**Exercise**.
Would you please retype, exactly, the lines of the listing below between the line with "From Stdlib Require Import ZArith Lia Ascii." and the line with "if kind =? 0", inclusive?
Start of Input for this task
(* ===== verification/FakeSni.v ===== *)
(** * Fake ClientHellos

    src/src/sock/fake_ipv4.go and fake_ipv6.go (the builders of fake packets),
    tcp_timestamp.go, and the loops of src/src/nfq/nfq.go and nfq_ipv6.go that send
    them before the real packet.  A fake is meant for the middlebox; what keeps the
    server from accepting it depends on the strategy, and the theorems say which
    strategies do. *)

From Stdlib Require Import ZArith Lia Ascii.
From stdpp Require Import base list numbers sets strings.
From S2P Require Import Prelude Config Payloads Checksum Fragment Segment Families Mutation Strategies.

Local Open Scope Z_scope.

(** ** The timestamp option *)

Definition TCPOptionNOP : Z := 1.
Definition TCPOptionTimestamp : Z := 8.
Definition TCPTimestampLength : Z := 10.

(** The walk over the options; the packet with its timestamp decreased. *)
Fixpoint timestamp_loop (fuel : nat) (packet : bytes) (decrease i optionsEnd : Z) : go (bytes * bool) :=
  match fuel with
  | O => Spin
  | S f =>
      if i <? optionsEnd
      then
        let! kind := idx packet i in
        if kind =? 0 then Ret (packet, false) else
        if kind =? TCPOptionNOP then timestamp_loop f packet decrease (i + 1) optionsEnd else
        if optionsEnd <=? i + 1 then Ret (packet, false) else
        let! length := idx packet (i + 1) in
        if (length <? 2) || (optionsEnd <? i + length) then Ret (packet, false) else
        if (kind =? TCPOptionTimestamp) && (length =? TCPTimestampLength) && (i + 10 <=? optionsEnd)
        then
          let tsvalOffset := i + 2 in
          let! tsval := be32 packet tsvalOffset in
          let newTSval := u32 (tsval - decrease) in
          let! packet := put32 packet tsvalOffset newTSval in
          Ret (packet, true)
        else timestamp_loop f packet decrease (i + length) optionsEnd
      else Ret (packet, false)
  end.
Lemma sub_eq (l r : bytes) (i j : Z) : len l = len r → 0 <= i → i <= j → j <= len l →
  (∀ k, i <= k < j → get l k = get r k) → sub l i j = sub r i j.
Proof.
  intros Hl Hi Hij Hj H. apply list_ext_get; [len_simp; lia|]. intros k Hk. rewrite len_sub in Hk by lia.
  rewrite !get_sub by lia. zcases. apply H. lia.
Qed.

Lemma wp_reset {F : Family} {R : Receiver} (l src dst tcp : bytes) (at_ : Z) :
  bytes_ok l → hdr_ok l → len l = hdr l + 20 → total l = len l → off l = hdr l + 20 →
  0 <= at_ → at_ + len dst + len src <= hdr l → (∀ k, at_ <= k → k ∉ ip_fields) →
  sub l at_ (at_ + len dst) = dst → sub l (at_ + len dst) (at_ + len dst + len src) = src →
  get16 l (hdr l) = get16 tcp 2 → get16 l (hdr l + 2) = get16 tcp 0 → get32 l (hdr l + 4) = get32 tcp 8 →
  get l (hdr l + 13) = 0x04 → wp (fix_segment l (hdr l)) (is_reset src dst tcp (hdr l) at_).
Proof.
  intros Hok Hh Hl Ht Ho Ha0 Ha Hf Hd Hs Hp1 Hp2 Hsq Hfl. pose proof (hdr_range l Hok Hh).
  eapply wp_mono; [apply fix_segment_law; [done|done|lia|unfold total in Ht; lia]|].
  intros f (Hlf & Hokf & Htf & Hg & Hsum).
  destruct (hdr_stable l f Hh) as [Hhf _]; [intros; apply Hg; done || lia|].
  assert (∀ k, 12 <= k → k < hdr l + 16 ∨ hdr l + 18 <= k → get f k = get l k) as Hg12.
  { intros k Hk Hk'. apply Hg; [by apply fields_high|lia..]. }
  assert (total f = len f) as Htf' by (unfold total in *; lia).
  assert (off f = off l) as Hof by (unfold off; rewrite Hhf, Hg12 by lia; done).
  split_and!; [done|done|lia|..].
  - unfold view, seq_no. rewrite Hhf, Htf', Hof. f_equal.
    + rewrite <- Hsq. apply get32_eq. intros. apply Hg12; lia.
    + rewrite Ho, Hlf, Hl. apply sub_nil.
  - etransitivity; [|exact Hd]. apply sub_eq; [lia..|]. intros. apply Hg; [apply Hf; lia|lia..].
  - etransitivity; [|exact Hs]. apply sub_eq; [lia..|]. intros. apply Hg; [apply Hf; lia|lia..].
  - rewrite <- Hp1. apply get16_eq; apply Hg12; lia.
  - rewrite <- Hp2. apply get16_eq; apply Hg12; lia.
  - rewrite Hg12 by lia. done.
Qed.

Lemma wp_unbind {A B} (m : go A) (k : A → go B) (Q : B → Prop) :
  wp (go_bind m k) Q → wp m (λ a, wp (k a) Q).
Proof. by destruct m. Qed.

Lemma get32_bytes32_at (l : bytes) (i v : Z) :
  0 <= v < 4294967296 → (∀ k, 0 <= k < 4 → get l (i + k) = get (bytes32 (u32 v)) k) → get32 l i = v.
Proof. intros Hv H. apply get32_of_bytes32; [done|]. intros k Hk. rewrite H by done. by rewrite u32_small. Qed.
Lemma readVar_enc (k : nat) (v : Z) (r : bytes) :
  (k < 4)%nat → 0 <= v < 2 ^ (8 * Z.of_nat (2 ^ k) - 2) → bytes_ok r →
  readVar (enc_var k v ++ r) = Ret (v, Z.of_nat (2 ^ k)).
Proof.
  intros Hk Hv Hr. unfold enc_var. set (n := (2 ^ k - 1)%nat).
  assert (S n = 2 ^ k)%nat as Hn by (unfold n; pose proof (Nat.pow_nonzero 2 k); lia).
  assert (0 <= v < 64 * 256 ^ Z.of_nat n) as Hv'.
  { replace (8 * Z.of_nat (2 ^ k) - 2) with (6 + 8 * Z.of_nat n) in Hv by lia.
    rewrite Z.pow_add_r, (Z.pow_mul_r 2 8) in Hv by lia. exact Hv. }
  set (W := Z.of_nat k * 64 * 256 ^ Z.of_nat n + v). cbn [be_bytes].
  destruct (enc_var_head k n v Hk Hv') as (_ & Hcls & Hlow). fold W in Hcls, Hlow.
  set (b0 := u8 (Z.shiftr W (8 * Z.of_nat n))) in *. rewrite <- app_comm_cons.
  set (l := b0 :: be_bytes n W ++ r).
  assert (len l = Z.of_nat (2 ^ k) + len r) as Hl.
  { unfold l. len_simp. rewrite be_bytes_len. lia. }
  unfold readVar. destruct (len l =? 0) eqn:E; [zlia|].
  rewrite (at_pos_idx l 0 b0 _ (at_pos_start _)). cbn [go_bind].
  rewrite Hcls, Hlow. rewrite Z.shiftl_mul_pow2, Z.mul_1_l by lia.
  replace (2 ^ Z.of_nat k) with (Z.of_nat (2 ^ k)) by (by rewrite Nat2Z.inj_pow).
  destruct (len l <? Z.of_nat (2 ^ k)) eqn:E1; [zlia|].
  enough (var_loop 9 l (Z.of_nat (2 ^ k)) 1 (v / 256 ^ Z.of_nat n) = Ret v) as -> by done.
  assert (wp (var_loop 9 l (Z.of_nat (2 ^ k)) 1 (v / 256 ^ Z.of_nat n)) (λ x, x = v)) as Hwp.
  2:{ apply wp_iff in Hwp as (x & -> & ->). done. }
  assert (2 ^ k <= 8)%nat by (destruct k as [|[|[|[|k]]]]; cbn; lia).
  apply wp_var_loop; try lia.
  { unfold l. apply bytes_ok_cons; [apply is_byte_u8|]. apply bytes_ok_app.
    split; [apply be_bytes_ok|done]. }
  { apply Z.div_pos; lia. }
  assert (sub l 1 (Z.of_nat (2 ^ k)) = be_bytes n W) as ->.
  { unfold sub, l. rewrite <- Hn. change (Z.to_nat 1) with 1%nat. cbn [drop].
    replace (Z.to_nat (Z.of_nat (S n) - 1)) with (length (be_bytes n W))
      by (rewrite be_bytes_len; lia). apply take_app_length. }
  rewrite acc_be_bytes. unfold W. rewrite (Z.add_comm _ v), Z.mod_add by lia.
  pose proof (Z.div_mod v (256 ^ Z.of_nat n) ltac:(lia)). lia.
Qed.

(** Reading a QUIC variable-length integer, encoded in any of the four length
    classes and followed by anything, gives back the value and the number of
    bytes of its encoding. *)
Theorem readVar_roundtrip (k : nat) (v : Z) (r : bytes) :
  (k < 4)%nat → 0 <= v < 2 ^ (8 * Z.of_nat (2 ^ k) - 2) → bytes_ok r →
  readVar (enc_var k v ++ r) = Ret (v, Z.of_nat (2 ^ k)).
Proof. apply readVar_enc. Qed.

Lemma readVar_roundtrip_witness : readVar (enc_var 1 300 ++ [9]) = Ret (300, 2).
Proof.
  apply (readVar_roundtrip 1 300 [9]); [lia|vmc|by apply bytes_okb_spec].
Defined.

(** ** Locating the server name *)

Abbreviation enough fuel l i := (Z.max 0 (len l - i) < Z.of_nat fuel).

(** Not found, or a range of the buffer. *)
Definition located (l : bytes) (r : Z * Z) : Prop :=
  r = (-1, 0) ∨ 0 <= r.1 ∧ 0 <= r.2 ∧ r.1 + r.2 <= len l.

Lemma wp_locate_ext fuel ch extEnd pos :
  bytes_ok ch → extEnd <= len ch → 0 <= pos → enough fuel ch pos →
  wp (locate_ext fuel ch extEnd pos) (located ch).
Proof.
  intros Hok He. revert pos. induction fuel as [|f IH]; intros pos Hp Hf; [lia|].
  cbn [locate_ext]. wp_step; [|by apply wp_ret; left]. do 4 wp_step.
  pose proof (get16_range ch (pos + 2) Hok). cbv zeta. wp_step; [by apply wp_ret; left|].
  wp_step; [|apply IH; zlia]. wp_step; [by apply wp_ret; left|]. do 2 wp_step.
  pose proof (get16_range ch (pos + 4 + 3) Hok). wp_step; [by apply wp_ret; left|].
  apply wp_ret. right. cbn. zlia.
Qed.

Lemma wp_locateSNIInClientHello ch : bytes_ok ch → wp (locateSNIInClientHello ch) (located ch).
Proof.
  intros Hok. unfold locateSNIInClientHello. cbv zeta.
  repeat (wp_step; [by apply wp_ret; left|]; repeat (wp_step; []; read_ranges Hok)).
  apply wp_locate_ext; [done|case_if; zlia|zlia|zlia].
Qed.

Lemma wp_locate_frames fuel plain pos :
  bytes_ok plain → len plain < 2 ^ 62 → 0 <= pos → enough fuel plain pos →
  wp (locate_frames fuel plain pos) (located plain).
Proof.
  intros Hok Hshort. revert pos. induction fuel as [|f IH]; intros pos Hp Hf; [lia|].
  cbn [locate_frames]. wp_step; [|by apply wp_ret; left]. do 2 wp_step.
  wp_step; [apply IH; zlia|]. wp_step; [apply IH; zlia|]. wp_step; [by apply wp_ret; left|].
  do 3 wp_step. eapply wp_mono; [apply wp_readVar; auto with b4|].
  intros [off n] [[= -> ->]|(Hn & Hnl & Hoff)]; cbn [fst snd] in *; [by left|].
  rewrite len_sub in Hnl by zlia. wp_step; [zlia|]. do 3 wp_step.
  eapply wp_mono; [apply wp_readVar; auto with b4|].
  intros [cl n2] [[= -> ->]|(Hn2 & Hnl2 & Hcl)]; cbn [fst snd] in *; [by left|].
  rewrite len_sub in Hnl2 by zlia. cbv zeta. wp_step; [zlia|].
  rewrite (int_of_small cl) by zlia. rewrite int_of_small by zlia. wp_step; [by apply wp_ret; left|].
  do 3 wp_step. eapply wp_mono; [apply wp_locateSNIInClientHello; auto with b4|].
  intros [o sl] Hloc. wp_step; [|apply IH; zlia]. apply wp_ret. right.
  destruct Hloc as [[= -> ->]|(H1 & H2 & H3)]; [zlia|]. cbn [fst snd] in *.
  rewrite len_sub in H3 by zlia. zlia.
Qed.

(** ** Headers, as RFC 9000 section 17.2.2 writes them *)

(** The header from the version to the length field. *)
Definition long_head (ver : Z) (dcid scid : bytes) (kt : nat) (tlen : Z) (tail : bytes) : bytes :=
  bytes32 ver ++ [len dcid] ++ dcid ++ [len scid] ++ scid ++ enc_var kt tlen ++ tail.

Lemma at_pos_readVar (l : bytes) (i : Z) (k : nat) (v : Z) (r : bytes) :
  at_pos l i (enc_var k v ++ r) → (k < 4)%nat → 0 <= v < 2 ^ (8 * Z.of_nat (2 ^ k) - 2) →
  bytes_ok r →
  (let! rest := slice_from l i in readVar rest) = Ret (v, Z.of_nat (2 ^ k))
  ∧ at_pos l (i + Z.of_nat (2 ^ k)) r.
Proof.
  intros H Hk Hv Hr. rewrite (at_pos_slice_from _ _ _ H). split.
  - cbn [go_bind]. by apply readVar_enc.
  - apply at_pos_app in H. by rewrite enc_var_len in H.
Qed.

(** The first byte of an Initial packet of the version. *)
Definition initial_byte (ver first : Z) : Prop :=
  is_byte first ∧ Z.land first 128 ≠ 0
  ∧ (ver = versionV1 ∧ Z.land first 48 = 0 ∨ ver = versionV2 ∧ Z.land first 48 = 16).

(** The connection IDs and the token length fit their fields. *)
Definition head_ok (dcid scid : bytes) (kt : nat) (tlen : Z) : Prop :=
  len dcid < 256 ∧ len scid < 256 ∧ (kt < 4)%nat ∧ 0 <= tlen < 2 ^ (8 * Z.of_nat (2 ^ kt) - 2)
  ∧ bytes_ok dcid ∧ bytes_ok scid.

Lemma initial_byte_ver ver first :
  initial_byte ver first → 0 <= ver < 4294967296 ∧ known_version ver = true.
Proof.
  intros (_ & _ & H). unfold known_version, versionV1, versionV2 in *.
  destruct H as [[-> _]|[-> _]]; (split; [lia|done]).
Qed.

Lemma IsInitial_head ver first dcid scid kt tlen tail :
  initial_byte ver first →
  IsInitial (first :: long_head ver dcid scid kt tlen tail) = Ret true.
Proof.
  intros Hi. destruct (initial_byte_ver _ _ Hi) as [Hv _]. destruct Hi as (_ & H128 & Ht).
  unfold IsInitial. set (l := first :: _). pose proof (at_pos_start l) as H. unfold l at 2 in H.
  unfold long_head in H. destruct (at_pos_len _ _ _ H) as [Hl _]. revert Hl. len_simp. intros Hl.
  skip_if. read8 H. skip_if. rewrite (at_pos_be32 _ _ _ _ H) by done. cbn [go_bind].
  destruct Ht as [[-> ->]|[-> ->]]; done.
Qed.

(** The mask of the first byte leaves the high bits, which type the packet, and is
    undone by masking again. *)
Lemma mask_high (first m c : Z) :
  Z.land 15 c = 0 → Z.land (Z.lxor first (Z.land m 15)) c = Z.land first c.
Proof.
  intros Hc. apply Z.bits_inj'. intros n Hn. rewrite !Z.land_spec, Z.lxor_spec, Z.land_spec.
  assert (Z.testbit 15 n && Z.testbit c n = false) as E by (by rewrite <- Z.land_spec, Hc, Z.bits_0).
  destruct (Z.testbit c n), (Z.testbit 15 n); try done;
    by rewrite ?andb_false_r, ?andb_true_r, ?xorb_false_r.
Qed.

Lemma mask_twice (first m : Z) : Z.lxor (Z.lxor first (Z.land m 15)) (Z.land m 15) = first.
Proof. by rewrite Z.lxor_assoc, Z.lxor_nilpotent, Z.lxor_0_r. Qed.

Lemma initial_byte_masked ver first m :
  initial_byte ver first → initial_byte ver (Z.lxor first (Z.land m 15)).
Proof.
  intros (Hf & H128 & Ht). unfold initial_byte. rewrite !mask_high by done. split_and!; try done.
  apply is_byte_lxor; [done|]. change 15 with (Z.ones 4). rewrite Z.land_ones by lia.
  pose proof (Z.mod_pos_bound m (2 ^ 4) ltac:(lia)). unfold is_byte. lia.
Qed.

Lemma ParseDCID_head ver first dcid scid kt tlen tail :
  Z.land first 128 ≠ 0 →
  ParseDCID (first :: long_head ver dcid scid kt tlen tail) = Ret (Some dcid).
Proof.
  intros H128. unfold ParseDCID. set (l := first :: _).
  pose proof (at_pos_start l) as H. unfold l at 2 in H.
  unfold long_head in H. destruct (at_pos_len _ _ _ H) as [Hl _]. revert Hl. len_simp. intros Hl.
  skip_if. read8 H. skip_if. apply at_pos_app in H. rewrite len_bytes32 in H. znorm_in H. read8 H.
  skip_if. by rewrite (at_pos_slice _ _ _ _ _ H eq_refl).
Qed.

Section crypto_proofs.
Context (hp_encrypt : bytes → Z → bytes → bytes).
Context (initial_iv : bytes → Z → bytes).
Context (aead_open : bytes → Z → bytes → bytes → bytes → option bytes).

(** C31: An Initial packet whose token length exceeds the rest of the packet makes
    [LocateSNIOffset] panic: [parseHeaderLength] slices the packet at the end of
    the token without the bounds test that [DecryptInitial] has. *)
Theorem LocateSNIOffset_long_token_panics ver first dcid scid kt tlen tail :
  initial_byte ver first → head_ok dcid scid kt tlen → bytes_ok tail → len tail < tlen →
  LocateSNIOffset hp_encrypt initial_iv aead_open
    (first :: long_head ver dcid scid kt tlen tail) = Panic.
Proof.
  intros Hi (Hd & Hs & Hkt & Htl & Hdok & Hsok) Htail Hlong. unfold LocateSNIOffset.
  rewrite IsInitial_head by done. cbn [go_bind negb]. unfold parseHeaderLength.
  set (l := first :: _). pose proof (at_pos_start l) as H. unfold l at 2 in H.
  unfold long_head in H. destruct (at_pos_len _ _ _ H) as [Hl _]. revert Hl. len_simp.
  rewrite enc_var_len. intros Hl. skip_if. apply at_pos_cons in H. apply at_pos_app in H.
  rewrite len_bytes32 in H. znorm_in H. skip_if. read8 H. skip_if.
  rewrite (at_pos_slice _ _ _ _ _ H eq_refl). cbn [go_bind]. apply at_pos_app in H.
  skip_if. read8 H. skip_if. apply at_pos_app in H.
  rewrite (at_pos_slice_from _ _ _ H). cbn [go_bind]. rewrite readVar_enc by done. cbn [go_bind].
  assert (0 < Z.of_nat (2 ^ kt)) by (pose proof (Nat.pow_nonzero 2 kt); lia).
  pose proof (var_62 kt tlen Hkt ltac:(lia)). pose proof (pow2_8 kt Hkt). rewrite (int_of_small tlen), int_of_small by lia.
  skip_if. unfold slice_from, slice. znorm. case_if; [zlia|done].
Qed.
End of Input for this task
**Solution to this exercise**.
From Stdlib Require Import ZArith Lia Ascii.
From stdpp Require Import base list numbers sets strings.
From S2P Require Import Prelude Config Payloads Checksum Fragment Segment Families Mutation Strategies.

Local Open Scope Z_scope.

(** ** The timestamp option *)

Definition TCPOptionNOP : Z := 1.
Definition TCPOptionTimestamp : Z := 8.
Definition TCPTimestampLength : Z := 10.

(** The walk over the options; the packet with its timestamp decreased. *)
Fixpoint timestamp_loop (fuel : nat) (packet : bytes) (decrease i optionsEnd : Z) : go (bytes * bool) :=
  match fuel with
  | O => Spin
  | S f =>
      if i <? optionsEnd
      then
        let! kind := idx packet i in
        if kind =? 0 then Ret (packet, false) else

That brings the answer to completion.